◆ **Assignment**
Copy all lines containing the string "lettered" from the records below.

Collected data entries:
=====
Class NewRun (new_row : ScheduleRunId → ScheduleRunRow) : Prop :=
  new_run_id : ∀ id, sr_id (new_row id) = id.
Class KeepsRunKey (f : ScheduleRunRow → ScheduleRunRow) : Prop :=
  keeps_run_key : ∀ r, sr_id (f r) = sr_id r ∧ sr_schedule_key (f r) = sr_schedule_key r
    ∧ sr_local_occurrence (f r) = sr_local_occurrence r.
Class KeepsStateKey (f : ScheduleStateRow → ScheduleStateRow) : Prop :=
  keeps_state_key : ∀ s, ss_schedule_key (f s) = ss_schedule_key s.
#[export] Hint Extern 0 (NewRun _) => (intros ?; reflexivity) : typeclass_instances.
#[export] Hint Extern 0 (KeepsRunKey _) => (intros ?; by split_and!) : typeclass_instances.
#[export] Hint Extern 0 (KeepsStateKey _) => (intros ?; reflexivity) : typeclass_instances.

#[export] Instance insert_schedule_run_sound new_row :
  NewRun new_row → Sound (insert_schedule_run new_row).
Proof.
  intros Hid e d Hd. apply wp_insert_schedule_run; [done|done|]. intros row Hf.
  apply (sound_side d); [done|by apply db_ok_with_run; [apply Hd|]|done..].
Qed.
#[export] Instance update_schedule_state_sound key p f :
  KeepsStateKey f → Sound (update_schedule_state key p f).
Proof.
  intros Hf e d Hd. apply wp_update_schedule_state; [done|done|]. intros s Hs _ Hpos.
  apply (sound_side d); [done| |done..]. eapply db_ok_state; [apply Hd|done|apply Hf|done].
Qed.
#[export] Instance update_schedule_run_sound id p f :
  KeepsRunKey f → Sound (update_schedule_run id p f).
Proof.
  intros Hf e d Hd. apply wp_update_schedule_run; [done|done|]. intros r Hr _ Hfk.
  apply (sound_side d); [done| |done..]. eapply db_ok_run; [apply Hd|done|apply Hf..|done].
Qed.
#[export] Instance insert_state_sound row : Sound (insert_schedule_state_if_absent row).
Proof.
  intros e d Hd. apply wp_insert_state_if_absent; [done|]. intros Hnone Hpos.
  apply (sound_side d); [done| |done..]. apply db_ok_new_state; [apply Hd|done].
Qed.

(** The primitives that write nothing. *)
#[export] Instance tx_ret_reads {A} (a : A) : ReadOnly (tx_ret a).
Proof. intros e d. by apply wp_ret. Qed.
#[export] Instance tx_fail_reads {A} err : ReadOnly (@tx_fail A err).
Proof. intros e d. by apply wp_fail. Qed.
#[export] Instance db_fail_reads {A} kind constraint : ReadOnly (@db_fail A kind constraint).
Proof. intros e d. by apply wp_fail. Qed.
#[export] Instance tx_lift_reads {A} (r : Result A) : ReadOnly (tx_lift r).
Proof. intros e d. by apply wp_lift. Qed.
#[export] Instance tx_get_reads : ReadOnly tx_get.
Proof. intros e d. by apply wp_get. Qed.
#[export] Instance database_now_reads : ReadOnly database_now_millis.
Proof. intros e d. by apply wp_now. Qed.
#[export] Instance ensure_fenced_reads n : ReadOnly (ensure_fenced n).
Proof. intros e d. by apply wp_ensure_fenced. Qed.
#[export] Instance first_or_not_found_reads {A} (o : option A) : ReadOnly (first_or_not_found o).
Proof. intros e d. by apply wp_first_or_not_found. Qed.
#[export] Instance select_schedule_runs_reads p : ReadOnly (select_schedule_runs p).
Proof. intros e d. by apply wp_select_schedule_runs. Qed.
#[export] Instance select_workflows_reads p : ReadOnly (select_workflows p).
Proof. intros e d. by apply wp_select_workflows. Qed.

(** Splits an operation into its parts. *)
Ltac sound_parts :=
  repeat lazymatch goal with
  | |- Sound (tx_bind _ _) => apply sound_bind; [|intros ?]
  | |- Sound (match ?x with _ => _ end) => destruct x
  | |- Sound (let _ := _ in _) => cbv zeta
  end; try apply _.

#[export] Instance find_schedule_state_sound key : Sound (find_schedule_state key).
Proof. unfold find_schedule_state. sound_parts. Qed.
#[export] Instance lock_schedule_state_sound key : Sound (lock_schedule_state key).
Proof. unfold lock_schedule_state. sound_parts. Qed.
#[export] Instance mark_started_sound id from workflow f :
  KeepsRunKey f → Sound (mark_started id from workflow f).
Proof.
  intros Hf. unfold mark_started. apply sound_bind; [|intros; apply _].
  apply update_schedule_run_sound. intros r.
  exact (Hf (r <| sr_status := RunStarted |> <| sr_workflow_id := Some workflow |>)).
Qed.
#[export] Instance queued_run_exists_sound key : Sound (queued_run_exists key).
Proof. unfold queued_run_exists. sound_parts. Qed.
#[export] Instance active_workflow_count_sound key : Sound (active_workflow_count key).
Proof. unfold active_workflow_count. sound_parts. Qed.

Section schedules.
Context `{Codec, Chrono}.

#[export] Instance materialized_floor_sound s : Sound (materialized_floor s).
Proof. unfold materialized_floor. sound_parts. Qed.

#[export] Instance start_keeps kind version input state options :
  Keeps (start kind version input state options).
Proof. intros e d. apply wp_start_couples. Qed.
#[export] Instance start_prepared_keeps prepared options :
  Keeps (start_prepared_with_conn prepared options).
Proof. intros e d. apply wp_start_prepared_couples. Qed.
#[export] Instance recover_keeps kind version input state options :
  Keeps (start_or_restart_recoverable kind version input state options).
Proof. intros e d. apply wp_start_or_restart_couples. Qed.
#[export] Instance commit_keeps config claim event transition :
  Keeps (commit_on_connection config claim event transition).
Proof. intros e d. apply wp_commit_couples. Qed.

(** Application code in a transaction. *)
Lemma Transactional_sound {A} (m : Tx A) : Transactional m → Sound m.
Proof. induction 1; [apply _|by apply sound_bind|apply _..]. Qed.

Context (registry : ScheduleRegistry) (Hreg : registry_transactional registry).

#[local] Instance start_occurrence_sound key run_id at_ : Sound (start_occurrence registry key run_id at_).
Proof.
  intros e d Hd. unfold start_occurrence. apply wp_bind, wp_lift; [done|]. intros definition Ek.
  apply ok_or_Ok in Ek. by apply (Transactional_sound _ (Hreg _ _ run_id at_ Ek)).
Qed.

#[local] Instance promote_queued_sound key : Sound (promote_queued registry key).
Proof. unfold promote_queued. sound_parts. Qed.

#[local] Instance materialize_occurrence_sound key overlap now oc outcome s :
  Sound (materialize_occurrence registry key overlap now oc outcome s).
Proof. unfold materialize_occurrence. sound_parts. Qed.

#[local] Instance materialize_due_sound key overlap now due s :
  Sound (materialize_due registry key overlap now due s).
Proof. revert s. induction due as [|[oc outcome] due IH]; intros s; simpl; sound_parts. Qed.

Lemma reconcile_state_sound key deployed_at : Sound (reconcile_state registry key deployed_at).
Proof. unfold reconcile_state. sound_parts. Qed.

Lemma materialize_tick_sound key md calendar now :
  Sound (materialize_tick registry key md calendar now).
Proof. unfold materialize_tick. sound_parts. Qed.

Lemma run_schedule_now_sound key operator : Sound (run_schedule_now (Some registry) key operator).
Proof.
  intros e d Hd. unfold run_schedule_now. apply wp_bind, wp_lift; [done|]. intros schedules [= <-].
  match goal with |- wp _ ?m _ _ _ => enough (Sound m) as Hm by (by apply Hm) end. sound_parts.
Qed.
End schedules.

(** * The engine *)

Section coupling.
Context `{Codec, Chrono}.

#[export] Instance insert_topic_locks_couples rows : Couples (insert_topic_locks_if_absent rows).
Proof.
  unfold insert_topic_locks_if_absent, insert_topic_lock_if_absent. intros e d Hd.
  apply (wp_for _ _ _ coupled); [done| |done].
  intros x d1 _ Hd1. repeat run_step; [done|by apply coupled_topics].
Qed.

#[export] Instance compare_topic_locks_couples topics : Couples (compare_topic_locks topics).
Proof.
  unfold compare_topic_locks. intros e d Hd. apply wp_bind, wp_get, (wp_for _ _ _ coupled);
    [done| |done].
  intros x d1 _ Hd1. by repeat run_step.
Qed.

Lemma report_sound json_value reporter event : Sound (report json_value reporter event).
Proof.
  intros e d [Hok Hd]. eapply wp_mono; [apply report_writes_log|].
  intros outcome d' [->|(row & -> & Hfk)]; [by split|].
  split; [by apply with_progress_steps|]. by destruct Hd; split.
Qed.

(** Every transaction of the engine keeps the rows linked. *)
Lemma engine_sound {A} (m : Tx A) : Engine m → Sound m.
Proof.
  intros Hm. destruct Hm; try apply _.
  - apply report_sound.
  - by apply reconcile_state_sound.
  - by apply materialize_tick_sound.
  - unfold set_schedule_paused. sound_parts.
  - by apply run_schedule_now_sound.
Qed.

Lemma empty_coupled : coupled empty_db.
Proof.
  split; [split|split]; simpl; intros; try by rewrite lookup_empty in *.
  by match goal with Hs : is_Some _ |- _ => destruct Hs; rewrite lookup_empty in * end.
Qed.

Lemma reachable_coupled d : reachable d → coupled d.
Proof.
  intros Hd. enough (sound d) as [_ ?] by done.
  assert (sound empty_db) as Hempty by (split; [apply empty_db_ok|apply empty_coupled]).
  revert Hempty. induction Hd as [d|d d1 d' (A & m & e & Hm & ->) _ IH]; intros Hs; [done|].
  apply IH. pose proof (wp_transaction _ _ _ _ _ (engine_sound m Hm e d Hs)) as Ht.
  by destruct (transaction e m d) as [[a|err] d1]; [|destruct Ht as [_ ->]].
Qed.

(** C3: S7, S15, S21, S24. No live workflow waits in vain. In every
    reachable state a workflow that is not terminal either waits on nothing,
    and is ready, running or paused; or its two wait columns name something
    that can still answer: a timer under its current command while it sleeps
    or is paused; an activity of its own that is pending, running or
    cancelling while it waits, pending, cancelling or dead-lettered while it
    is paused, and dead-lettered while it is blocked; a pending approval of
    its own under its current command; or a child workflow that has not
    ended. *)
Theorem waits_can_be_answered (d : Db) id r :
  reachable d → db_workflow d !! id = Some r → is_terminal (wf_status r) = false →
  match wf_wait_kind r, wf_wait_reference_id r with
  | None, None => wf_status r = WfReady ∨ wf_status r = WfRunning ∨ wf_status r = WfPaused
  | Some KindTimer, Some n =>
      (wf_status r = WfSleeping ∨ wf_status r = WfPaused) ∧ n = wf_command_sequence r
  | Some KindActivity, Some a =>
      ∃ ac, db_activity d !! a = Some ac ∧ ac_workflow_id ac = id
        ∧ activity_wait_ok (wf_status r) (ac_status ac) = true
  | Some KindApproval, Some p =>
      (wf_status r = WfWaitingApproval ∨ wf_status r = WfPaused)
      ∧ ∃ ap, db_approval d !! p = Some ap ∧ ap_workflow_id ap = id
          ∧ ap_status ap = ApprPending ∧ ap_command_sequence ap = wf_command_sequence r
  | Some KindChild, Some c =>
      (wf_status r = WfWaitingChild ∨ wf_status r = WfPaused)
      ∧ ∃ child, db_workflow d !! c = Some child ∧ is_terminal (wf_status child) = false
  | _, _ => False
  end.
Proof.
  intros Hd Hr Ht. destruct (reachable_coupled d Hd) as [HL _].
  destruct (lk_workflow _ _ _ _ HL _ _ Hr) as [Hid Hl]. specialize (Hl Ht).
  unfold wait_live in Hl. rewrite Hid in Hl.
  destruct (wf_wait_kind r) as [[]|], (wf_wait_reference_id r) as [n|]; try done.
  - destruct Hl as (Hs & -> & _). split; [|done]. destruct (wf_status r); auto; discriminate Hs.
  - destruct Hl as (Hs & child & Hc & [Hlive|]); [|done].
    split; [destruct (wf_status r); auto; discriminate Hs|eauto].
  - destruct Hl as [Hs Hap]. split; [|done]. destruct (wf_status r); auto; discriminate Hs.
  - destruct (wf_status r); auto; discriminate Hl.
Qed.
=====
◆ **The completed task**
    cancelling while it waits, pending, cancelling or dead-lettered while it
    is paused, and dead-lettered while it is blocked; a pending approval of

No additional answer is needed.